Ticagrelor Versus Clopidogrel in Patients With Acute Coronary Syndrome and on Dialysis: A Meta-Analysis.

作者信息

Chenna Venkata Sai Harshabhargav, Anam Hemalatha, Hassan Majid, Moeez Abdul, Reddy Raja, Chaudhari Sandipkumar S, Sapkota Koushik, Usama Muhammad

机构信息

Medicine, University of Perpetual Help System Dalta, Las Pinas, PHL.
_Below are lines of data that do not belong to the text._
(* ===== verification/Settings.v ===== *)
(** * Settings: switches, knobs and statistics files (core.c)

    The static keys for schedstats and NUMA balancing with their sysctls and boot
    parameter, the legacy files cpu.shares and cpu.rt_* of a task group, and what
    cpu.stat shows.  Parsing a sysctl's text, storing shares and real-time limits
    belong to other files and are parameters. *)

From stdpp Require Import strings.
From S2P Require Import Prelude Task KernelApi Prio TaskGroup Bandwidth.

(** ** Static keys *)

(** [sched_numa_balancing], [sched_schedstats], and what the boot parameter asked
    for before keys could be patched. *)
Record sched_keys := mk_sched_keys {
  sched_numa_balancing : bool;
  sched_schedstats : bool;
  __sched_schedstats : bool
}.
#[export] Instance eta_sched_keys : EtaRecord sched_keys := fun x =>
  mk_sched_keys (sched_numa_balancing x) (sched_schedstats x) (__sched_schedstats x).
#[export] Instance upd_sched_numa_balancing : FieldUpdate sched_numa_balancing := ltac:(field_update sched_numa_balancing).
#[export] Instance upd_sched_schedstats : FieldUpdate sched_schedstats := ltac:(field_update sched_schedstats).
#[export] Instance upd___sched_schedstats : FieldUpdate __sched_schedstats := ltac:(field_update __sched_schedstats).

(** [static_branch_enable] and [static_branch_disable]. *)
Definition set_numabalancing_state (enabled : bool) (k : sched_keys) : sched_keys :=
  if enabled then k <| sched_numa_balancing := true |> else k <| sched_numa_balancing := false |>.
Definition set_schedstats (enabled : bool) (k : sched_keys) : sched_keys :=
  if enabled then k <| sched_schedstats := true |> else k <| sched_schedstats := false |>.

Definition force_schedstat_enabled (k : sched_keys) : sched_keys :=
  if negb (sched_schedstats k) then k <| sched_schedstats := true |> else k.

(** The boot parameter schedstats=; [None] is a missing value. *)
Definition setup_schedstats (str : option string) (k : sched_keys) : Z * sched_keys :=
  match str with
  | None => (0, k)
  | Some s =>
      if bool_decide (s = "enable") then (1, k <| __sched_schedstats := true |>)
      else if bool_decide (s = "disable") then (1, k <| __sched_schedstats := false |>)
      else (0, k)
  end%string.

Definition init_schedstats (k : sched_keys) : sched_keys := set_schedstats (__sched_schedstats k) k.

Section Sysctl.
(** [capable(CAP_SYS_ADMIN)], and [proc_dointvec_minmax] on a copy of the table
    whose data is the integer given: an error or 0, and the integer afterwards. *)
Context (capable_sys_admin : bool) (proc_dointvec_minmax : bool -> Z -> Z * Z).

Definition sysctl_numa_balancing (write : bool) (k : sched_keys) : Z * Z * sched_keys :=
  let state := Z.b2z (sched_numa_balancing k) in
  if write && negb capable_sys_admin then (- EPERM, state, k)
  else
    let '(err, state) := proc_dointvec_minmax write state in
    if err <? 0 then (err, state, k)
    else if write then (err, state, set_numabalancing_state (nz state) k)
    else (err, state, k).

Definition sysctl_schedstats (write : bool) (k : sched_keys) : Z * Z * sched_keys :=
  let state := Z.b2z (sched_schedstats k) in
  if write && negb capable_sys_admin then (- EPERM, state, k)
  else
    let '(err, state) := proc_dointvec_minmax write state in
    if err <? 0 then (err, state, k)
    else if write then (err, state, set_schedstats (nz state) k)
    else (err, state, k).
End Sysctl.

(** ** cpu.shares *)
Section Shares.
Context {P : PrioApi}.
(** [sched_group_set_shares] of the fair class: an error and the new shares. *)
Variable sched_group_set_shares : Z -> Z -> Z * Z.

(** Constants of the private scheduler header. *)
Definition MIN_SHARES : Z := 2.
Definition MAX_SHARES : Z := 2 ^ 18.

Definition cpu_shares_write_u64 (shares shareval : Z) : Z * Z :=
  let shareval := if scale_load_down U64_MAX <? shareval then MAX_SHARES else shareval in
  sched_group_set_shares shares (scale_load shareval).

Definition cpu_shares_read_u64 (shares : Z) : Z := u64 (scale_load_down shares).
End Shares.

(** ** cpu.rt_runtime_us and cpu.rt_period_us *)
Section RtKnobs.
(** The limits of the real-time class, and its setters and getters. *)
Context {R : Type} (sched_group_set_rt_runtime sched_group_set_rt_period : Z -> R -> Z * R)
  (sched_group_rt_runtime sched_group_rt_period : R -> Z).

Definition cpu_rt_runtime_write (val : Z) (tg : R) : Z * R := sched_group_set_rt_runtime val tg.
Definition cpu_rt_runtime_read (tg : R) : Z := sched_group_rt_runtime tg.
Definition cpu_rt_period_write_uint (rt_period_us : Z) (tg : R) : Z * R := sched_group_set_rt_period rt_period_us tg.
Definition cpu_rt_period_read_uint (tg : R) : Z := u64 (sched_group_rt_period tg).
End RtKnobs.

(** ** cpu.stat *)
Section Stat.
Context {B : BandwidthApi}.

(** What the fair class counts of a throttled group. *)
Record cfs_throttle := mk_cfs_throttle {
  nr_periods : Z;  (* int *)
  nr_throttled : Z;  (* int *)
  throttled_time : Z  (* u64, ns *)
}.

(** The lines of the file: a name and the number behind it. *)
Definition stat_line : Type := string * Z.

(** [wait_sum i] is what CPU [i] has in [tg->se[i]->statistics.wait_sum]. *)
Definition cpu_cfs_stat_show (k : sched_keys) (is_root : bool) (possible : list Z) (wait_sum : Z -> Z)
    (c : cfs_throttle) : list stat_line :=
  [("nr_periods", nr_periods c); ("nr_throttled", nr_throttled c); ("throttled_time", throttled_time c)]%string
  ++ (if sched_schedstats k && negb is_root
      then [("wait_sum", fold_left (fun ws i => u64 (ws + wait_sum i)) possible 0)]%string else []).

Definition cpu_extra_stat_show (c : cfs_throttle) : list stat_line :=
  let throttled_usec := throttled_time c / NSEC_PER_USEC in
  [("nr_periods", nr_periods c); ("nr_throttled", nr_throttled c); ("throttled_usec", throttled_usec)]%string.
End Stat.

(** ** What the switches do *)

Section SwitchFacts.
Context (capable_sys_admin : bool) (proc : bool -> Z -> Z * Z).

(** [proc_dointvec_minmax] with the limits 0 and 1 of these tables: a read leaves
    the data alone, a write that works stores a number within the limits. *)
Class ProcMinmax : Prop := {
  proc_read x : (proc false x).2 = x;
  proc_write x : 0 <= (proc true x).1 -> 0 <= (proc true x).2 <= 1
}.

Lemma b2z_nz x : 0 <= x <= 1 -> Z.b2z (nz x) = x.
Proof. intros H. assert (x = 0 \/ x = 1) as [-> | ->] by lia; done. Qed.

(** One sysctl of the two, as the switch it sets. *)
Definition switch_sysctl (write old : bool) : Z * Z * bool :=
  if write && negb capable_sys_admin then (- EPERM, Z.b2z old, old)
  else
    let '(err, state) := proc write (Z.b2z old) in
    (err, state, if write && (0 <=? err) then nz state else old).

Lemma sysctl_schedstats_switch write k :
  sysctl_schedstats capable_sys_admin proc write k =
  let '(err, shown, new) := switch_sysctl write (sched_schedstats k) in
  (err, shown, k <| sched_schedstats := new |>).
Proof.
  destruct k as [n s b]. unfold sysctl_schedstats, switch_sysctl. rsimpl. cbn [sched_schedstats].
  destruct (write && negb capable_sys_admin); [done|]. destruct (proc write (Z.b2z s)) as [err st].
  rewrite Z.ltb_antisym. destruct (0 <=? err), write; cbn; try done. by destruct (nz st).
Qed.

Lemma sysctl_numa_balancing_switch write k :
  sysctl_numa_balancing capable_sys_admin proc write k =
  let '(err, shown, new) := switch_sysctl write (sched_numa_balancing k) in
  (err, shown, k <| sched_numa_balancing := new |>).
Proof.
  destruct k as [n s b]. unfold sysctl_numa_balancing, switch_sysctl. rsimpl. cbn [sched_numa_balancing].
  destruct (write && negb capable_sys_admin); [done|]. destruct (proc write (Z.b2z n)) as [err st].
  rewrite Z.ltb_antisym. destruct (0 <=? err), write; cbn; try done. by destruct (nz st).
Qed.
End SwitchFacts.
Arguments ProcMinmax proc : assert.

(** Each sysctl sets its own switch and no other; only a privileged write that
    works sets it, to what was written, and a read afterwards shows that; an
    unprivileged write is refused. *)
Theorem switches_sysctl_sound (cap : bool) (proc : bool -> Z -> Z * Z) (k k' : sched_keys) (err shown : Z) :
  ProcMinmax proc ->
  sysctl_schedstats cap proc true k = (err, shown, k') ->
  sched_numa_balancing k' = sched_numa_balancing k /\ __sched_schedstats k' = __sched_schedstats k /\
  (cap = false -> err = - EPERM /\ k' = k) /\ (err < 0 -> k' = k) /\
  (0 <= err -> cap = true /\ sched_schedstats k' = nz shown /\
     (sysctl_schedstats cap proc false k').1.2 = shown).
Proof.
  intros Hp. rewrite sysctl_schedstats_switch. unfold switch_sysctl. cbn [andb].
  destruct cap; cbn [negb]; [|].
  - destruct (proc true _) as [e st] eqn:Ep. intros [= <- <- <-]. rsimpl.
    split; [done|]. split; [done|]. split; [done|].
    split.
    + intros He. rewrite (proj2 (Z.leb_gt _ _)) by lia. by destruct k.
    + intros He. rewrite (proj2 (Z.leb_le _ _)) by lia. split; [done|]. split; [done|].
      rewrite sysctl_schedstats_switch. unfold switch_sysctl. cbn [andb]. rsimpl.
      pose proof (proc_read proc (Z.b2z (nz st))) as Hr. destruct (proc false _) as [e2 st2]. cbn in *. subst st2.
      apply b2z_nz. pose proof (proc_write proc (Z.b2z (sched_schedstats k))) as Hw. rewrite Ep in Hw. by apply Hw.
  - intros [= <- <- <-]. rsimpl. split; [done|]. split; [done|]. split; [intros _; split; [done|by destruct k]|].
    split; [intros _; by destruct k|]. done.
Qed.

Definition simple_proc (asked : Z) (write : bool) (x : Z) : Z * Z :=
  if write then if (0 <=? asked) && (asked <=? 1) then (0, asked) else (- EINVAL, x) else (0, x).

#[export] Instance simple_proc_minmax asked : ProcMinmax (simple_proc asked).
Proof.
  split; [done|]. intros x. unfold simple_proc. destruct (_ && _) eqn:E1; cbn; [intros _; bool_cases; lia|].
  unfold EINVAL. lia.
Qed.

Lemma switches_sysctl_sound_witness :
  sched_schedstats (mk_sched_keys false true false) = nz 1 /\
  (sysctl_schedstats true (simple_proc 1) false (mk_sched_keys false true false)).1.2 = 1.
Proof.
  eapply (switches_sysctl_sound true (simple_proc 1) (mk_sched_keys false false false) _ 0 1);
    [apply simple_proc_minmax|reflexivity|lia].
Defined.

(** The boot parameter decides how the key starts. *)
Lemma schedstats_boot str k :
  sched_schedstats (init_schedstats (setup_schedstats str k).2) =
  match str with
  | Some s => if bool_decide (s = "enable") then true
              else if bool_decide (s = "disable") then false else __sched_schedstats k
  | None => __sched_schedstats k
  end%string.
Proof.
  destruct k as [n a []], str as [s|]; cbn; try done; do 2 (case_bool_decide; cbn; try done).
Qed.

(** ** Shares *)

(** [sched_group_set_shares]: the root group's shares are fixed; others get theirs
    clamped. *)
Definition clamp_shares {P : PrioApi} (is_root : bool) (old shares : Z) : Z * Z :=
  if is_root then (- EINVAL, old)
  else (0, Z.max (scale_load MIN_SHARES) (Z.min shares (scale_load MAX_SHARES))).

Section SharesFacts.
Context {P : PrioApi} {PL : PrioLaws P}.

Lemma scale_load_exact w : 0 <= w < 2 ^ 54 -> scale_load w = w * 2 ^ 10.
Proof using PL. intros Hw. rewrite scale_load_spec. apply wrapu_id. lia. Qed.

(** The guard of [cpu_shares_write_u64] is what keeps the scaling inside 64 bits. *)
Lemma shares_guard v : 0 <= v < 2 ^ 64 -> v <= scale_load_down U64_MAX <-> v < 2 ^ 54.
Proof using PL.
  intros Hv. rewrite scale_load_down_spec. replace (U64_MAX =? 0) with false by done.
  replace (Z.max 2 (U64_MAX / 2 ^ 10)) with (2 ^ 54 - 1) by done. lia.
Qed.

(** Whatever 64-bit number is written to cpu.shares of a group other than the
    root, what is read back is that number, brought into [MIN_SHARES ..
    MAX_SHARES]: the scaling to the finer weights inside neither wraps around nor
    loses a share.  Without the guard a write of [2 ^ 54] would wrap to the
    smallest weight. *)
Theorem cpu_shares_roundtrip (shares v : Z) :
  0 <= v < 2 ^ 64 ->
  let '(ret, shares') := cpu_shares_write_u64 (clamp_shares false) shares v in
  ret = 0 /\ cpu_shares_read_u64 shares' = Z.max MIN_SHARES (Z.min v MAX_SHARES) /\
  scale_load MIN_SHARES <= shares' <= scale_load MAX_SHARES /\
  scale_load (2 ^ 54) < scale_load MIN_SHARES.
Proof using PL.
  intros Hv. unfold cpu_shares_write_u64, clamp_shares, cpu_shares_read_u64.
  set (w := if scale_load_down U64_MAX <? v then MAX_SHARES else v).
  assert (0 <= w < 2 ^ 54 /\ Z.min w MAX_SHARES = Z.min v MAX_SHARES) as [Hw Em].
  { unfold w. pose proof (shares_guard v Hv) as Hg. unfold MAX_SHARES.
    destruct (Z.ltb_spec (scale_load_down U64_MAX) v); [|lia].
    assert (~ v < 2 ^ 54) by (rewrite <- Hg; lia). lia. }
  rewrite (scale_load_exact w Hw), !scale_load_exact by (unfold MIN_SHARES, MAX_SHARES; lia).
  set (x := Z.max _ _).
  assert (Ex : x = Z.max MIN_SHARES (Z.min v MAX_SHARES) * 2 ^ 10).
  { unfold x. rewrite <- Em, !Z.mul_min_distr_nonneg_r, Z.mul_max_distr_nonneg_r by lia. done. }
  set (y := Z.max MIN_SHARES (Z.min v MAX_SHARES)) in *.
  assert (2 <= y <= 2 ^ 18) by (unfold y, MIN_SHARES, MAX_SHARES; lia).
  split; [done|]. rewrite Ex. split; [|split].
  - rewrite scale_load_down_spec, (proj2 (Z.eqb_neq _ _)), Z.div_mul by lia.
    rewrite Z.max_r by lia. apply wrapu_id. lia.
  - unfold MIN_SHARES, MAX_SHARES. lia.
  - by rewrite scale_load_spec.
Qed.
End SharesFacts.

Lemma cpu_shares_roundtrip_witness :
  let '(ret, shares') := cpu_shares_write_u64 (clamp_shares false) 0 (2 ^ 54) in
  ret = 0 /\ cpu_shares_read_u64 shares' = MAX_SHARES /\ scale_load (2 ^ 54) < scale_load MIN_SHARES.
Proof.
  assert (W' := cpu_shares_roundtrip 0 (2 ^ 54) ltac:(lia)).
  destruct (cpu_shares_write_u64 (clamp_shares false) 0 (2 ^ 54)) as [ret shares'].
  destruct W' as (H1 & H2 & _ & H4). split; [exact H1|]. split; [rewrite H2; reflexivity|exact H4].
Defined.

(** The sum over the CPUs wraps once, not per addition. *)
Lemma wait_sum_total (wait_sum : Z -> Z) (l : list Z) a :
  fold_left (fun ws i => u64 (ws + wait_sum i)) l (u64 a) = u64 (a + Zsum (wait_sum <$> l)).
Proof.
  revert a. induction l as [|i l IH]; intros a; cbn [fold_left fmap list_fmap]; [by rewrite Z.add_0_r|].
  rewrite wrapu_add_l, IH, Zsum_cons. f_equal. lia.
Qed.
Medicine, Apollo institute of Medical Sciences and Research, Hyderabad, IND.

出版信息

Cureus. 2023 Jun 10;15(6):e40211. doi: 10.7759/cureus.40211. eCollection 2023 Jun.

Abstract

This study aims to compare the safety and efficacy of clopidogrel and ticagrelor in patients with acute coronary syndrome (ACS) and undergoing dialysis. This study was conducted per the guidelines of the Preferred Reporting of Systematic Reviews and Meta-Analyses (PRISMA). A comprehensive search was performed using electronic databases, including PubMed, EMBASE, and Web of Science, to identify relevant studies comparing clopidogrel and ticagrelor in patients undergoing dialysis. To ensure the inclusion of all relevant articles, a combination of the following keywords, along with medical subject heading (MeSH) terms, was used: "clopidogrel," "ticagrelor," "acute coronary syndrome," and "dialysis." The primary endpoint of this meta-analysis was the incidence of major adverse cardiovascular events (MACE), which consisted of cardiovascular death, myocardial infarction, stroke, and revascularization. The secondary endpoint was all-cause mortality. The occurrence of any bleeding events (including major and nonmajor bleeding events) and major bleeding events was chosen as the safety endpoints. A total of four studies were included in the pooled analysis. The pooled sample size was 5,417 patients, including 892 in the ticagrelor group and 4525 in the clopidogrel group. The findings indicate that ticagrelor, compared to clopidogrel, is associated with a significantly higher risk of MACEs, all-cause death, and major bleeding events. The findings suggest that clopidogrel may be a better choice for individuals with ACS undergoing dialysis due to its lower risk of MACE, all-cause death, and major bleeding events compared to ticagrelor.

摘要

本研究旨在比较氯吡格雷和替格瑞洛在急性冠脉综合征(ACS)且正在接受透析的患者中的安全性和有效性。本研究按照系统评价和Meta分析的首选报告规范(PRISMA)进行。使用电子数据库进行了全面检索,包括PubMed、EMBASE和Web of Science,以识别比较氯吡格雷和替格瑞洛在接受透析患者中的相关研究。为确保纳入所有相关文章,使用了以下关键词组合以及医学主题词(MeSH):“氯吡格雷”、“替格瑞洛”、“急性冠脉综合征”和“透析”。本Meta分析的主要终点是主要不良心血管事件(MACE)的发生率,包括心血管死亡、心肌梗死、中风和血运重建。次要终点是全因死亡率。将任何出血事件(包括大出血和非大出血事件)和大出血事件的发生作为安全性终点。共有四项研究纳入汇总分析。汇总样本量为5417例患者,其中替格瑞洛组892例,氯吡格雷组4525例。研究结果表明,与氯吡格雷相比,替格瑞洛与更高的MACE、全因死亡和大出血事件风险相关。研究结果表明,对于正在接受透析的ACS患者,氯吡格雷可能是更好的选择,因为与替格瑞洛相比,其MACE、全因死亡和大出血事件的风险更低。